> Stored data entries
====

(* ===== verification/Mpidr.v ===== *)
(** The numbering of RECs (runtime/include/rec.h, lib/arch/include/arch.h): the MPIDR that the
    host gives a REC, the one the realm sees, and the index both stand for. *)
From S2P Require Import Prelude Types Granule Platform GranuleFind S2tte S2tt Buffer Walk Exec Realm Rtt Feature.

Definition MPIDR_EL1_AFF0 : bitfield := {| fshift := 0; fwidth := 4 |}.
Definition MPIDR_EL1_AFF0_VAL_SHIFT : Z := 0.
Definition MPIDR_EL1_AFF1 : bitfield := {| fshift := 8; fwidth := 8 |}.
Definition MPIDR_EL1_AFF1_VAL_SHIFT : Z := 4.
Definition MPIDR_EL1_AFF2 : bitfield := {| fshift := 16; fwidth := 8 |}.
Definition MPIDR_EL1_AFF2_VAL_SHIFT : Z := 4.
Definition MPIDR_EL1_AFF3 : bitfield := {| fshift := 32; fwidth := 8 |}.
Definition MPIDR_EL1_AFF3_VAL_SHIFT : Z := 12.
Definition RMI_MPIDR_AFF0 : bitfield := {| fshift := 0; fwidth := 4 |}.
Definition RMI_MPIDR_AFF0_VAL_SHIFT : Z := 0.
Definition RMI_MPIDR_AFF1 : bitfield := {| fshift := 8; fwidth := 8 |}.
Definition RMI_MPIDR_AFF1_VAL_SHIFT : Z := 4.
Definition RMI_MPIDR_AFF2 : bitfield := {| fshift := 16; fwidth := 8 |}.
Definition RMI_MPIDR_AFF2_VAL_SHIFT : Z := 4.
Definition RMI_MPIDR_AFF3 : bitfield := {| fshift := 24; fwidth := 8 |}.
Definition RMI_MPIDR_AFF3_VAL_SHIFT : Z := 4.
Definition VMPIDR_EL2_RES1 : Z := 1 .<< 31.

Definition MASK_F (f : bitfield) : Z := MASK (fshift f) (fwidth f).

(** [MPIDR_EL1_AFF(n, reg)] and [RMI_MPIDR_AFF(n, val)], with the field and the shift of [n]. *)
Definition MPIDR_EL1_AFF (f : bitfield) (val_shift reg : Z) : Z := (reg .& MASK_F f) .>> val_shift.
Definition RMI_MPIDR_AFF (f : bitfield) (val_shift val : Z) : Z := (val .& MASK_F f) .>> val_shift.

Definition rec_mpidr_is_valid (rec_mpidr : Z) : bool :=
  (rec_mpidr .& .~ (MASK_F RMI_MPIDR_AFF0 .| MASK_F RMI_MPIDR_AFF1 .| MASK_F RMI_MPIDR_AFF2 .| MASK_F RMI_MPIDR_AFF3)) =? 0.

Definition rec_mpidr_to_idx (rec_mpidr : Z) : Z :=
  RMI_MPIDR_AFF RMI_MPIDR_AFF0 RMI_MPIDR_AFF0_VAL_SHIFT rec_mpidr .|
  RMI_MPIDR_AFF RMI_MPIDR_AFF1 RMI_MPIDR_AFF1_VAL_SHIFT rec_mpidr .|
  RMI_MPIDR_AFF RMI_MPIDR_AFF2 RMI_MPIDR_AFF2_VAL_SHIFT rec_mpidr .|
  RMI_MPIDR_AFF RMI_MPIDR_AFF3 RMI_MPIDR_AFF3_VAL_SHIFT rec_mpidr.

Definition mpidr_to_rec_idx (mpidr : Z) : Z :=
  MPIDR_EL1_AFF MPIDR_EL1_AFF0 MPIDR_EL1_AFF0_VAL_SHIFT mpidr .|
  MPIDR_EL1_AFF MPIDR_EL1_AFF1 MPIDR_EL1_AFF1_VAL_SHIFT mpidr .|
  MPIDR_EL1_AFF MPIDR_EL1_AFF2 MPIDR_EL1_AFF2_VAL_SHIFT mpidr .|
  MPIDR_EL1_AFF MPIDR_EL1_AFF3 MPIDR_EL1_AFF3_VAL_SHIFT mpidr.

Definition rec_mpidr_to_mpidr (rec_mpidr : Z) : Z :=
  (rec_mpidr .& (MASK_F RMI_MPIDR_AFF0 .| MASK_F RMI_MPIDR_AFF1 .| MASK_F RMI_MPIDR_AFF2)) .|
  ((rec_mpidr .& MASK_F RMI_MPIDR_AFF3) .<< (fshift MPIDR_EL1_AFF3 - fshift RMI_MPIDR_AFF3)).

(** * Bit by bit *)

Ltac zcases :=
  repeat (match goal with
  | |- context [Z.leb ?a ?b] => destruct (Z.leb_spec a b)
  | |- context [Z.ltb ?a ?b] => destruct (Z.ltb_spec a b)
  | |- context [Z.eqb ?a ?b] => destruct (Z.eqb_spec a b)
  end; try (exfalso; lia); cbn [andb orb negb]; rewrite ?andb_false_r, ?andb_true_r, ?orb_false_r);
  try lia; try done.

Lemma testbit_MASK_F f i :
  0 <= fshift f → 0 < fwidth f → fshift f + fwidth f <= 64 → 0 <= i →
  Z.testbit (MASK_F f) i = (fshift f <=? i) && (i <? fshift f + fwidth f).
Proof. intros H1 H2 H3 Hi. unfold MASK_F. rewrite testbit_MASK by lia. zcases. Qed.

(** Bounds of fields. *)
Ltac fld := first [ lia | by vm_compute ].

(** A field, shifted. *)
Lemma testbit_aff f n v i :
  0 <= fshift f → 0 < fwidth f → fshift f + fwidth f <= 64 → 0 <= n → 0 <= i →
  Z.testbit ((v .& MASK_F f) .>> n) i = Z.testbit v (i + n) && ((fshift f <=? i + n) && (i + n <? fshift f + fwidth f)).
Proof. intros H1 H2 H3 Hn Hi. rewrite Z.shiftr_spec, Z.land_spec, testbit_MASK_F by lia. done. Qed.

Ltac aff_bits :=
  rewrite !Z.lor_spec; unfold RMI_MPIDR_AFF, MPIDR_EL1_AFF; rewrite !testbit_aff by fld;
  cbn [fshift fwidth RMI_MPIDR_AFF0 RMI_MPIDR_AFF1 RMI_MPIDR_AFF2 RMI_MPIDR_AFF3
       MPIDR_EL1_AFF0 MPIDR_EL1_AFF1 MPIDR_EL1_AFF2 MPIDR_EL1_AFF3];
  unfold RMI_MPIDR_AFF0_VAL_SHIFT, RMI_MPIDR_AFF1_VAL_SHIFT, RMI_MPIDR_AFF2_VAL_SHIFT, RMI_MPIDR_AFF3_VAL_SHIFT,
    MPIDR_EL1_AFF0_VAL_SHIFT, MPIDR_EL1_AFF1_VAL_SHIFT, MPIDR_EL1_AFF2_VAL_SHIFT, MPIDR_EL1_AFF3_VAL_SHIFT.

Lemma testbit_rec_idx m i : 0 <= i →
  Z.testbit (rec_mpidr_to_idx m) i
  = if i <? 4 then Z.testbit m i else if i <? 28 then Z.testbit m (i + 4) else false.
Proof. intros Hi. unfold rec_mpidr_to_idx. aff_bits. rewrite Z.add_0_r. zcases. Qed.

Lemma testbit_mpidr_idx m i : 0 <= i →
  Z.testbit (mpidr_to_rec_idx m) i
  = if i <? 4 then Z.testbit m i else if i <? 20 then Z.testbit m (i + 4)
    else if i <? 28 then Z.testbit m (i + 12) else false.
Proof. intros Hi. unfold mpidr_to_rec_idx. aff_bits. rewrite Z.add_0_r. zcases. Qed.

Lemma testbit_to_mpidr m i : 0 <= i < 64 →
  Z.testbit (rec_mpidr_to_mpidr m) i
  = if i <? 4 then Z.testbit m i else if i <? 8 then false else if i <? 24 then Z.testbit m i
    else if i <? 32 then false else if i <? 40 then Z.testbit m (i - 8) else false.
Proof.
  intros Hi. unfold rec_mpidr_to_mpidr. rewrite Z.lor_spec, Z.land_spec, !Z.lor_spec, testbit_shl64 by fld.
  change (fshift MPIDR_EL1_AFF3 - fshift RMI_MPIDR_AFF3) with 8.
  assert (Hm : Z.testbit (Z.land m (MASK_F RMI_MPIDR_AFF3)) (i - 8)
    = Z.testbit m (i - 8) && ((24 <=? i - 8) && (i - 8 <? 32))).
  { destruct (Z.ltb_spec i 8); [by rewrite !testbit_neg by lia|].
    rewrite Z.land_spec, testbit_MASK_F by fld. done. }
  rewrite Hm, !testbit_MASK_F by fld.
  cbn [fshift fwidth RMI_MPIDR_AFF0 RMI_MPIDR_AFF1 RMI_MPIDR_AFF2]. zcases.
Qed.

Lemma rec_mpidr_is_valid_spec m :
  is_u64 m → rec_mpidr_is_valid m = true ↔ ∀ i, 0 <= i → Z.testbit m i = true → i < 32 ∧ ¬ (4 <= i < 8).
Proof.
  intros Hu. unfold rec_mpidr_is_valid. rewrite Z.eqb_eq.
  assert (Hb : ∀ i, 0 <= i < 64 → Z.testbit (.~ (MASK_F RMI_MPIDR_AFF0 .| MASK_F RMI_MPIDR_AFF1 .| MASK_F RMI_MPIDR_AFF2
      .| MASK_F RMI_MPIDR_AFF3)) i = negb ((i <? 32) && negb ((4 <=? i) && (i <? 8)))).
  { intros i Hi. rewrite testbit_not64, !Z.lor_spec, !testbit_MASK_F by fld.
    cbn [fshift fwidth RMI_MPIDR_AFF0 RMI_MPIDR_AFF1 RMI_MPIDR_AFF2 RMI_MPIDR_AFF3]. zcases. }
  split.
  - intros Hz i Hi Hm. destruct (Z.ltb_spec i 64) as [Hlt|Hge]; [|by rewrite (testbit_high m 64 i Hu Hge) in Hm].
    pose proof (f_equal (λ x, Z.testbit x i) Hz) as Hzi. cbv beta in Hzi. rewrite Z.land_spec, Hm, Hb, Z.bits_0 in Hzi by lia.
    revert Hzi. zcases.
  - intros Hv. apply Z.bits_inj'. intros i Hi. rewrite Z.land_spec, Z.bits_0.
    destruct (Z.testbit m i) eqn:Hm; [|done]. destruct (Hv i Hi Hm). rewrite Hb by lia. zcases.
Qed.

Lemma rec_idx_range m : 0 <= rec_mpidr_to_idx m < 2 ^ 28.
Proof.
  assert (Hm : rec_mpidr_to_idx m = rec_mpidr_to_idx m mod 2 ^ 28); [|rewrite Hm; apply Z.mod_pos_bound; lia].
  apply Z.bits_inj'. intros i Hi. destruct (Z.ltb_spec i 28); [by rewrite Z.mod_pow2_bits_low|].
  rewrite Z.mod_pow2_bits_high, testbit_rec_idx by lia. zcases.
Qed.

(** The accepted value whose index is [idx]. *)
Definition idx_mpidr (idx : Z) : Z := Z.lor (idx mod 16) (Z.shiftl (Z.shiftr idx 4) 8).

Lemma idx_mpidr_spec idx : 0 <= idx < 2 ^ 28 →
  is_u64 (idx_mpidr idx) ∧ ∀ i, 0 <= i → Z.testbit (idx_mpidr idx) i
    = if i <? 4 then Z.testbit idx i else if i <? 8 then false else if i <? 32 then Z.testbit idx (i - 4) else false.
Proof.
  intros Hr. assert (Hb : ∀ i, 0 <= i → Z.testbit (idx_mpidr idx) i
    = if i <? 4 then Z.testbit idx i else if i <? 8 then false else if i <? 32 then Z.testbit idx (i - 4) else false).
  { intros i Hi. unfold idx_mpidr. change 16 with (2 ^ 4). rewrite Z.lor_spec, Z.shiftl_spec by done.
    destruct (Z.ltb_spec i 4); [rewrite Z.mod_pow2_bits_low, (testbit_neg _ (i - 8)) by lia; by rewrite orb_false_r|].
    rewrite Z.mod_pow2_bits_high by lia. destruct (Z.ltb_spec i 8); [by rewrite testbit_neg by lia|].
    rewrite Z.shiftr_spec by lia. cbn [orb]. replace (i - 8 + 4) with (i - 4) by lia.
    destruct (Z.ltb_spec i 32); [done|]. by apply (testbit_high idx 28); [|lia]. }
  split; [|done]. assert (Hm : idx_mpidr idx = idx_mpidr idx mod 2 ^ 64); [|rewrite Hm; apply Z.mod_pos_bound; lia].
  apply Z.bits_inj'. intros i Hi. destruct (Z.ltb_spec i 64); [by rewrite Z.mod_pow2_bits_low|].
  rewrite Z.mod_pow2_bits_high, Hb by lia. zcases.
Qed.

(** C25: the numbering of RECs is faithful: on the values that the RMI accepts the index is
    injective and below 2^28, every index below 2^28 is that of an accepted value, and the
    value that the realm reads in its MPIDR register names the same REC when the realm passes
    it to PSCI. *)
Theorem rec_index_faithful :
  (∀ m, is_u64 m → rec_mpidr_is_valid m = true →
     0 <= rec_mpidr_to_idx m < 2 ^ 28 ∧
     mpidr_to_rec_idx (rec_mpidr_to_mpidr m .| VMPIDR_EL2_RES1) = rec_mpidr_to_idx m) ∧
  (∀ m m', is_u64 m → is_u64 m' → rec_mpidr_is_valid m = true → rec_mpidr_is_valid m' = true →
     rec_mpidr_to_idx m = rec_mpidr_to_idx m' → m = m') ∧
  (∀ idx, 0 <= idx < 2 ^ 28 → ∃ m, is_u64 m ∧ rec_mpidr_is_valid m = true ∧ rec_mpidr_to_idx m = idx).
Proof.
  split; [|split].
  - intros m Hu Hv. pose proof (proj1 (rec_mpidr_is_valid_spec m Hu) Hv) as Hb. split; [apply rec_idx_range|].
    apply Z.bits_inj'. intros i Hi. rewrite testbit_rec_idx, testbit_mpidr_idx by done. rewrite !Z.lor_spec.
    change VMPIDR_EL2_RES1 with (2 ^ 31). rewrite !Z.pow2_bits_eqb by lia.
    destruct (Z.ltb_spec i 28); [|zcases]. rewrite !testbit_to_mpidr by lia. zcases; f_equal; lia.
  - intros m m' Hu Hu' Hv Hv' Heq. pose proof (proj1 (rec_mpidr_is_valid_spec m Hu) Hv) as Hb.
    pose proof (proj1 (rec_mpidr_is_valid_spec m' Hu') Hv') as Hb'.
    apply Z.bits_inj'. intros i Hi. destruct (decide (i < 32 ∧ ¬ (4 <= i < 8))) as [[H1 H2]|Hno].
    + pose proof (f_equal (λ x, Z.testbit x (if i <? 4 then i else i - 4)) Heq) as Hx. cbv beta in Hx.
      destruct (Z.ltb_spec i 4).
      * rewrite !testbit_rec_idx in Hx by lia. by rewrite (proj2 (Z.ltb_lt i 4)) in Hx.
      * rewrite !testbit_rec_idx in Hx by lia. rewrite (proj2 (Z.ltb_ge (i - 4) 4)), (proj2 (Z.ltb_lt (i - 4) 28)) in Hx by lia.
        by replace (i - 4 + 4) with i in Hx by lia.
    + destruct (Z.testbit m i) eqn:E1; [by destruct Hno; apply Hb|].
      destruct (Z.testbit m' i) eqn:E2; [by destruct Hno; apply Hb'|done].
  - intros idx Hi. exists (idx_mpidr idx). destruct (idx_mpidr_spec idx Hi) as [Hu Hbit]. split; [done|]. split.
    + apply rec_mpidr_is_valid_spec; [done|]. intros i H0. rewrite Hbit by done. zcases.
    + apply Z.bits_inj'. intros i H0. rewrite testbit_rec_idx, !Hbit by lia. zcases; try (f_equal; lia).
      symmetry. by apply (testbit_high idx 28).
Qed.

Lemma rec_index_faithful_witness :
  rec_mpidr_is_valid 258 = true ∧ rec_mpidr_to_idx 258 = 18 ∧ mpidr_to_rec_idx (rec_mpidr_to_mpidr 258 .| VMPIDR_EL2_RES1) = 18.
Proof.
  split; [reflexivity|]. split; [reflexivity|].
  exact (proj2 (proj1 rec_index_faithful 258 ltac:(split; [by vm_compute|reflexivity]) eq_refl)).
Defined.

====

> Exercise instructions
Reprint exactly the lines above that start at the one with "RMI_MPIDR_AFF RMI_MPIDR_AFF2 RMI_MPIDR_AFF2_VAL_SHIFT" and end at the one with "((rec_mpidr .& MASK_F", keeping both and adding none.

> Answer box
  RMI_MPIDR_AFF RMI_MPIDR_AFF2 RMI_MPIDR_AFF2_VAL_SHIFT rec_mpidr .|
  RMI_MPIDR_AFF RMI_MPIDR_AFF3 RMI_MPIDR_AFF3_VAL_SHIFT rec_mpidr.

Definition mpidr_to_rec_idx (mpidr : Z) : Z :=
  MPIDR_EL1_AFF MPIDR_EL1_AFF0 MPIDR_EL1_AFF0_VAL_SHIFT mpidr .|
  MPIDR_EL1_AFF MPIDR_EL1_AFF1 MPIDR_EL1_AFF1_VAL_SHIFT mpidr .|
  MPIDR_EL1_AFF MPIDR_EL1_AFF2 MPIDR_EL1_AFF2_VAL_SHIFT mpidr .|
  MPIDR_EL1_AFF MPIDR_EL1_AFF3 MPIDR_EL1_AFF3_VAL_SHIFT mpidr.

Definition rec_mpidr_to_mpidr (rec_mpidr : Z) : Z :=
  (rec_mpidr .& (MASK_F RMI_MPIDR_AFF0 .| MASK_F RMI_MPIDR_AFF1 .| MASK_F RMI_MPIDR_AFF2)) .|
  ((rec_mpidr .& MASK_F RMI_MPIDR_AFF3) .<< (fshift MPIDR_EL1_AFF3 - fshift RMI_MPIDR_AFF3)).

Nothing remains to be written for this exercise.